È come se – una volta eliminata l’escrescenza dei sistemi totalitari, e riconsegnata la politica a una grammatica e a una sintassi “democratiche” – l’Europa si fosse “arresa”. E avesse deciso di passare il testimone delle scelte (di cui la politica, svuotata di visioni e di principii, non è più capace) a dei capacissimi tecnici. I quali saranno pure dei geni, ciascuno nel suo campo, ma hanno due lacune politicamente incolmabili: non sono stati eletti da nessuno (semmai, cooptati dall’alto) e non hanno mai apertamente dichiarato quale sia l’orizzonte ideologico, valoriale, di bisogni, di interessi e di “senso” in vista (e in forza) del quale essi intendono proporre le loro soluzioni.
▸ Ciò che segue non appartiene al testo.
(** X14. An incremental load leaves nothing pending and, on each of the
    seven synchronized tables, is the key-level upsert of the rows extracted
    against the watermark the table had before the load, whether or not the
    bridge rebuild at its end fails: no row is deleted, every extracted
    natural key has a row afterwards, the watermark is left alone when nothing
    was extracted and is set otherwise, and the calendar is untouched. *)
Theorem incremental_load_upserts_every_table (st : St) (t : Table) :
  let st' := incremental_load wall_clock source st in
  let ks :=
    changed_keys t source (last_sync_of (table_name t) (get_target_session st)) in
  committed st' = working st' /\
  table_keys t (committed st')
  = foldl (fun keys k => upsert_key k keys) (table_keys t (committed st)) ks /\
  (exists added,
     table_keys t (committed st') = table_keys t (committed st) ++ added) /\
  (forall k, k ∈ ks -> k ∈ (table_keys t (committed st')).*1) /\
  (ks = [] -> sync_state (committed st') !! table_name t
              = sync_state (committed st) !! table_name t) /\
  (ks <> [] -> is_Some (sync_state (committed st') !! table_name t)) /\
  dim_date (committed st') = dim_date (committed st).
Proof.
  cbv zeta.
  destruct (incremental_load_bridges wall_clock source st) as [Hc Hw].
  cbv zeta in Hc, Hw. rewrite Hc, Hw.
  set (s0 := print StartingIncrementalLoad (get_target_session st)) in *.
  pose proof (run_sync_tables_keys wall_clock source all_tables s0 t
                all_tables_NoDup) as Hrun.
  cbv zeta in Hrun. rewrite decide_True in Hrun by apply all_tables_complete.
  destruct Hrun as (Hkeys & Hsame & Hsome).
  destruct (run_sync_tables_fixed_tables wall_clock source all_tables s0)
    as (Hdate & _ & _).
  set (s7 := run _ s0) in *.
  change (working s0) with (committed st) in *.
  change (last_sync_of (table_name t) s0)
    with (last_sync_of (table_name t) (get_target_session st)) in *.
  rewrite table_keys_rebuild_bridges, rebuild_bridges_sync_state, Hkeys.
  split; [done|]. split; [done|]. split; [apply upsert_keys_prefix|].
  split; [intros k Hk; by apply upsert_keys_cover|].
  split; [done|]. split; [done|].
  rewrite <- Hdate. unfold rebuild_bridges.
  by destruct (bool_decide _ && bool_decide _).
Qed.


Lemma clear_steps_result (st : St) :
  let st' := run clear_steps st in
  (forall t, table_keys t (working st') = []) /\
  sync_state (working st') = ∅ /\
  dim_date (working st') = dim_date (working st) /\
  bridge_film_actor (working st') = bridge_film_actor (working st) /\
  bridge_film_category (working st') = bridge_film_category (working st) /\
  committed st' = working st'.
Proof. cbv zeta. split; [by intros []|done]. Qed.

(** X16. A full load leaves nothing pending and rebuilds each of the seven
    synchronized tables from the source alone: its keys are the upsert of the
    rows extracted since [datetime.min] into an empty table, whatever the
    table held before; when the extracted natural keys are distinct the rows
    get the surrogate keys 1, 2, ... in extraction order; a table has no
    watermark afterwards exactly when nothing was extracted for it; and the
    calendar is untouched. *)
Theorem full_load_numbers_rows_from_one (st : St) (t : Table) :
  let st' := full_load wall_clock source st in
  let ks := changed_keys t source datetime_min in
  committed st' = working st' /\
  table_keys t (committed st') = foldl (fun keys k => upsert_key k keys) [] ks /\
  (NoDup ks ->
   table_keys t (committed st') = imap (fun i k => (k, Z.of_nat i + 1)) ks) /\
  (sync_state (committed st') !! table_name t = None <-> ks = []) /\
  dim_date (committed st') = dim_date (committed st).
Proof.
  cbv zeta.
  destruct (full_load_bridges wall_clock source st) as [Hc Hw].
  cbv zeta in Hc, Hw. rewrite Hc, Hw.
  set (start := print ClearingExistingData _) in *.
  destruct (clear_steps_result start) as (Hk0 & Hs0 & Hd0 & _ & _ & _).
  cbv zeta in Hk0, Hs0, Hd0.
  set (cleared := print DataCleared (run clear_steps start)) in *.
  change (working (run clear_steps start)) with (working cleared) in *.
  change (dim_date (working start)) with (dim_date (committed st)) in *.
  pose proof (run_sync_tables_keys wall_clock source all_tables cleared t
                all_tables_NoDup) as Hrun.
  cbv zeta in Hrun. rewrite decide_True in Hrun by apply all_tables_complete.
  destruct Hrun as (Hkeys & Hsame & Hsome).
  destruct (run_sync_tables_fixed_tables wall_clock source all_tables cleared)
    as (Hdate & _ & _).
  set (s7 := run _ cleared) in *.
  assert (last_sync_of (table_name t) cleared = datetime_min) as Hmin.
  { unfold last_sync_of. by rewrite Hs0, lookup_empty. }
  rewrite Hmin, Hk0, Hs0, lookup_empty in *.
  rewrite table_keys_rebuild_bridges, rebuild_bridges_sync_state, Hkeys.
  split; [done|]. split; [done|].
  split; [apply upsert_keys_from_empty|].
  split.
  - split.
    + intros Hnone. destruct (changed_keys t source datetime_min); [done|].
      destruct Hsome as [? Hsome]; [done|]. by rewrite Hsome in Hnone.
    + apply Hsame.
  - rewrite <- Hd0, <- Hdate. unfold rebuild_bridges.
    by destruct (bool_decide _ && bool_decide _).
Qed.

(** X18. When [sync_bridge_tables] returns, running it again on the result
    returns and changes nothing, and the tables it leaves do not depend on
    the rows the bridge tables held before. *)
Theorem bridge_rebuild_is_idempotent (st st1 : St) :
  sync_bridge_tables source st = Returned st1 ->
  (exists st2,
     sync_bridge_tables source st1 = Returned st2 /\
     working st2 = working st1 /\ committed st2 = committed st1) /\
  forall fa fc,
    exists st1',
      sync_bridge_tables source
        (with_working
           (with_bridge_film_category fc
              (with_bridge_film_actor fa (working st))) st)
      = Returned st1' /\
      working st1' = working st1.
Proof.
  rewrite sync_bridge_tables_closed_form. cbv zeta.
  destruct (bool_decide _ && bool_decide _) eqn:Hnd; [|done].
  intros [= <-]. split.
  - rewrite sync_bridge_tables_closed_form. cbv zeta. simpl.
    rewrite Hnd. eexists. split; [done|]. by destruct (working st).
  - intros fa fc. rewrite sync_bridge_tables_closed_form. cbv zeta. simpl.
    rewrite Hnd. eexists. split; [done|]. by destruct (working st).
Qed.
(** * rail-traction: train dynamics and signalling kernel

    A shallow embedding of the five numerical routines of [train_sim]
    ([slope.py], [curve_resistance.py], [acceleration.py], [braking.py],
    [block_occupancy.py]) together with the properties stated about them.

    ** Numeric model

    The Python code computes on IEEE binary64 numbers.  Here a finite
    number is an exact rational ([Q]); the operations [+ - * /] and the
    comparisons are the exact ones, so rounding, overflow and the
    propagation of non-finite values are outside the model.  Three places
    where the code itself creates or documents a non-finite value are kept:

    - the [np.nan] with which the interval calculators and the block
      scheduler pre-fill their outputs is [None] of [option Q];
    - a curve radius may be [np.inf] (straight track): type [radius];
    - a true division by zero (which NumPy answers with [inf] or [nan]
      and a warning) has no counterpart in [Q], where [x / 0] is [0]; the
      statements about the interval calculators therefore assume a valid
      profile, for which no divisor is zero, and the integrators divide
      only by the mass and by a number that is at least [1e-6].

    Exceptions raised by the interpreter or by NumPy ([ZeroDivisionError],
    [ValueError], [IndexError]) are values of the error monad [result]. *)

From Stdlib Require Import QArith Qround Qabs Lqa ZArith Lia Sorted.
From stdpp Require Import base tactics option list strings.

Local Open Scope Q_scope.

(** ** Python and NumPy primitives used by the kernel *)

Module Py.

Inductive exn : Set :=
  | ZeroDivisionError
  | ValueError
  | IndexError.

Inductive result (A : Type) : Type :=
  | Ok (a : A)
  | Raise (e : exn).

Arguments Ok {A} a.
Arguments Raise {A} e.

#[global] Instance result_ret : MRet result := @Ok.

#[global] Instance result_bind : MBind result := λ A B f m,
  match m with
  | Ok a => f a
  | Raise e => Raise e
  end.

(** The computation raises nothing but [IndexError]. *)
Definition index_errors_only {A} (m : result A) : Prop :=
  ∀ e, m = Raise e → e = IndexError.

(** [x < y] and [x <= y] as the interpreter evaluates them. *)
Definition Qltb (x y : Q) : bool := negb (Qle_bool y x).
Definition Qleb (x y : Q) : bool := Qle_bool x y.

(** The builtins [max(a, b)] and [min(a, b)]: the first argument is kept
    unless the second is strictly greater (resp. smaller). *)
Definition py_max (a b : Q) : Q := if Qltb a b then b else a.
Definition py_min (a b : Q) : Q := if Qltb b a then b else a.

(** [np.clip(x, lo, hi)] is [minimum(maximum(x, lo), hi)]. *)
Definition np_clip (x lo hi : Q) : Q :=
  let y := if Qltb x lo then lo else x in
  if Qltb hi y then hi else y.

(** True division [x / y]. *)
Definition np_div (x y : Q) : Q := x / y.

(** Float floor division [x // y]: the floor of the exact quotient, and
    [ZeroDivisionError] for a zero divisor. *)
Definition py_floordiv (x y : Q) : result Q :=
  if Qeq_bool y 0 then Raise ZeroDivisionError
  else Ok (inject_Z (Qfloor (x / y))).

(** [int(x)] truncates towards zero. *)
Definition py_int (x : Q) : Z := Z.quot (Qnum x) (Zpos (Qden x)).

(** [round(x)] rounds to the nearest integer, ties to the even one. *)
Definition py_round (x : Q) : Z :=
  let f := Qfloor x in
  let d := x - inject_Z f in
  if Qltb d (1 # 2) then f
  else if Qltb (1 # 2) d then (f + 1)%Z
  else if Z.even f then f else (f + 1)%Z.
Definition marshal_RequestMessage (m : RequestMessage.t) : option json :=
  id ← marshal_Number (RequestMessage.ID m);
  params ← marshal_omitempty "params" (RequestMessage.Params m);
  Some (JObject ([("jsonrpc", JString (toValidUTF8 (JSONRPC (RequestMessage.AbstractMessage m))));
                  ("id", id);
                  ("method", JString (toValidUTF8 (RequestMessage.Method m)))] ++ params)).

Definition marshal_ResponseMessage (m : ResponseMessage.t) : option json :=
  id ← marshal_NumberPtr (ResponseMessage.ID m);
  result ← marshal_omitempty "result" (ResponseMessage.Result m);
  error ← marshal_omitempty_error (ResponseMessage.Error m);
  Some (JObject ([("jsonrpc", JString (toValidUTF8 (JSONRPC (ResponseMessage.AbstractMessage m))));
                  ("id", id)] ++ result ++ error)).

Definition marshal_NotificationMessage (m : NotificationMessage.t) : option json :=
  params ← marshal_omitempty "params" (NotificationMessage.Params m);
  Some (JObject ([("jsonrpc", JString (toValidUTF8 (JSONRPC (NotificationMessage.AbstractMessage m))));
                  ("method", JString (toValidUTF8 (NotificationMessage.Method m)))] ++ params)).

(** [encode]: [json.Marshal] of the message. *)
Definition Marshal (m : Message) : option json :=
  match m with
  | Request m => marshal_RequestMessage m
  | Response m => marshal_ResponseMessage m
  | Notification m => marshal_NotificationMessage m
  end.

(** Decoding one member into the field it selects; an unknown member is
    skipped. *)
Definition set_ResponseError (e : ResponseError.t) (kv : string * json) : option ResponseError.t :=
  let '(ResponseError.mk code message data) := e in
  match field_of ["code"; "message"; "data"] (fst kv) with
  | Some "code" => c ← unmarshal_Integer code (snd kv); Some (ResponseError.mk c message data)
  | Some "message" => s ← unmarshal_string message (snd kv); Some (ResponseError.mk code s data)
  | Some "data" => d ← unmarshal_any (snd kv); Some (ResponseError.mk code message d)
  | _ => Some e
  end.

(** Members are decoded in the order of the text, each into the struct
    as the members before it left it. *)
Definition unmarshal_members {T} (set : T → string * json → option T)
    (ms : list (string * json)) (init : T) : option T :=
  foldl (λ acc kv, t ← acc; set t kv) (Some init) ms.

(** Decoding into a [*ResponseError] field: [null] sets it to nil, an
    object fills the struct pointed to, allocated when the pointer is nil. *)
Definition unmarshal_ResponseErrorPtr (cur : option ResponseError.t) (j : json)
    : option (option ResponseError.t) :=
  match j with
  | JNull => Some None
  | JObject ms => Some <$> unmarshal_members set_ResponseError ms (default ResponseError.zero cur)
  | _ => None
  end.

Definition set_RequestMessage (m : RequestMessage.t) (kv : string * json) : option RequestMessage.t :=
  let '(RequestMessage.mk a id method params) := m in
  match field_of ["jsonrpc"; "id"; "method"; "params"] (fst kv) with
  | Some "jsonrpc" =>
      s ← unmarshal_string (JSONRPC a) (snd kv);
      Some (RequestMessage.mk (mkAbstractMessage s) id method params)
  | Some "id" => n ← unmarshal_Number id (snd kv); Some (RequestMessage.mk a n method params)
  | Some "method" => s ← unmarshal_string method (snd kv); Some (RequestMessage.mk a id s params)
  | Some "params" => p ← unmarshal_any (snd kv); Some (RequestMessage.mk a id method p)
  | _ => Some m
  end.

Definition set_ResponseMessage (m : ResponseMessage.t) (kv : string * json) : option ResponseMessage.t :=
  let '(ResponseMessage.mk a id result error) := m in
  match field_of ["jsonrpc"; "id"; "result"; "error"] (fst kv) with
  | Some "jsonrpc" =>
      s ← unmarshal_string (JSONRPC a) (snd kv);
      Some (ResponseMessage.mk (mkAbstractMessage s) id result error)
  | Some "id" => n ← unmarshal_NumberPtr id (snd kv); Some (ResponseMessage.mk a n result error)
  | Some "result" => r ← unmarshal_any (snd kv); Some (ResponseMessage.mk a id r error)
  | Some "error" =>
      e ← unmarshal_ResponseErrorPtr error (snd kv); Some (ResponseMessage.mk a id result e)
  | _ => Some m
  end.

Definition set_NotificationMessage (m : NotificationMessage.t) (kv : string * json)
    : option NotificationMessage.t :=
  let '(NotificationMessage.mk a method params) := m in
  match field_of ["jsonrpc"; "method"; "params"] (fst kv) with
  | Some "jsonrpc" =>
      s ← unmarshal_string (JSONRPC a) (snd kv);
      Some (NotificationMessage.mk (mkAbstractMessage s) method params)
  | Some "method" => s ← unmarshal_string method (snd kv); Some (NotificationMessage.mk a s params)
  | Some "params" => p ← unmarshal_any (snd kv); Some (NotificationMessage.mk a method p)
  | _ => Some m
  end.

(** [Unmarshal] into a pointer to a zero struct. The whole text is
    scanned first, and refused when it nests deeper than [maxNestingDepth];
    then an object fills the struct, [null] leaves it, any other document
    is a type error. *)
Definition unmarshal_struct {T} (set : T → string * json → option T) (zero : T) (j : json)
    : option T :=
  if maxNestingDepth <? nesting_depth j then None
  else match j with
       | JObject ms => unmarshal_members set ms zero
       | JNull => Some zero
       | _ => None
       end.

Definition unmarshal_RequestMessage : json → option RequestMessage.t :=
  unmarshal_struct set_RequestMessage RequestMessage.zero.
Definition unmarshal_ResponseMessage : json → option ResponseMessage.t :=
  unmarshal_struct set_ResponseMessage ResponseMessage.zero.
Definition unmarshal_NotificationMessage : json → option NotificationMessage.t :=
  unmarshal_struct set_NotificationMessage NotificationMessage.zero.

(** [decode]: [json.Unmarshal] into the struct of the wanted kind. *)
Definition Unmarshal (k : MessageKind) (j : json) : option Message :=
  match k with
  | KRequest => Request <$> unmarshal_RequestMessage j
  | KResponse => Response <$> unmarshal_ResponseMessage j
  | KNotification => Notification <$> unmarshal_NotificationMessage j
  end.

(** Payloads that [Unmarshal] gives back as they were: built from the
    types it stores in an interface, with every string and every key valid
    UTF-8 and every [float64] written to a text that reads back to it. *)
Fixpoint reads_back (v : value) : bool :=
  match v with
  | VNil | VBool _ => true
  | VString s => ValidString s
  | VDecimal f =>
      match FormatFloat f with
      | Some s => bool_decide (ParseFloat s = Some f)
      | None => false
      end
  | VObject m => map_forallb_kv (λ k x, ValidString k && reads_back x) m
  | VArray l => forallb reads_back l
  | VInteger _ | VUInteger _ | VInt _ | VChan | VNilObject | VNilArray => false
  end.

Definition error_reads_back (e : option ResponseError.t) : bool :=
  match e with
  | None => true
  | Some e =>
      in_Integerb (ResponseError.Code e) && ValidString (ResponseError.Message e)
      && reads_back (ResponseError.Data e)
  end.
In realtà però, e a ben vedere, non esiste mai una tecnica “neutrale” e veramente “a-politica”. Qualunque tecnico, infatti, risponde a precisi mandanti ed è portatore di interessi, e di obiettivi, di carattere politico; semplicemente, non li esplicita. Perciò, l’idea che la tecnica si limiti a suggerire, o meglio a “dettare”, dei pratici consigli alla politica è solo una pia illusione.

Il grande rischio futuro, da cui dobbiamo guardarci, è proprio quello del tramonto definitivo della politica democratica e trasparente, se mai vi è stata. E del contemporaneo transito – inavvertito, ma letale – dalla “dettatura” alla “dittatura” di una politica invisibile mascherata da tecnica.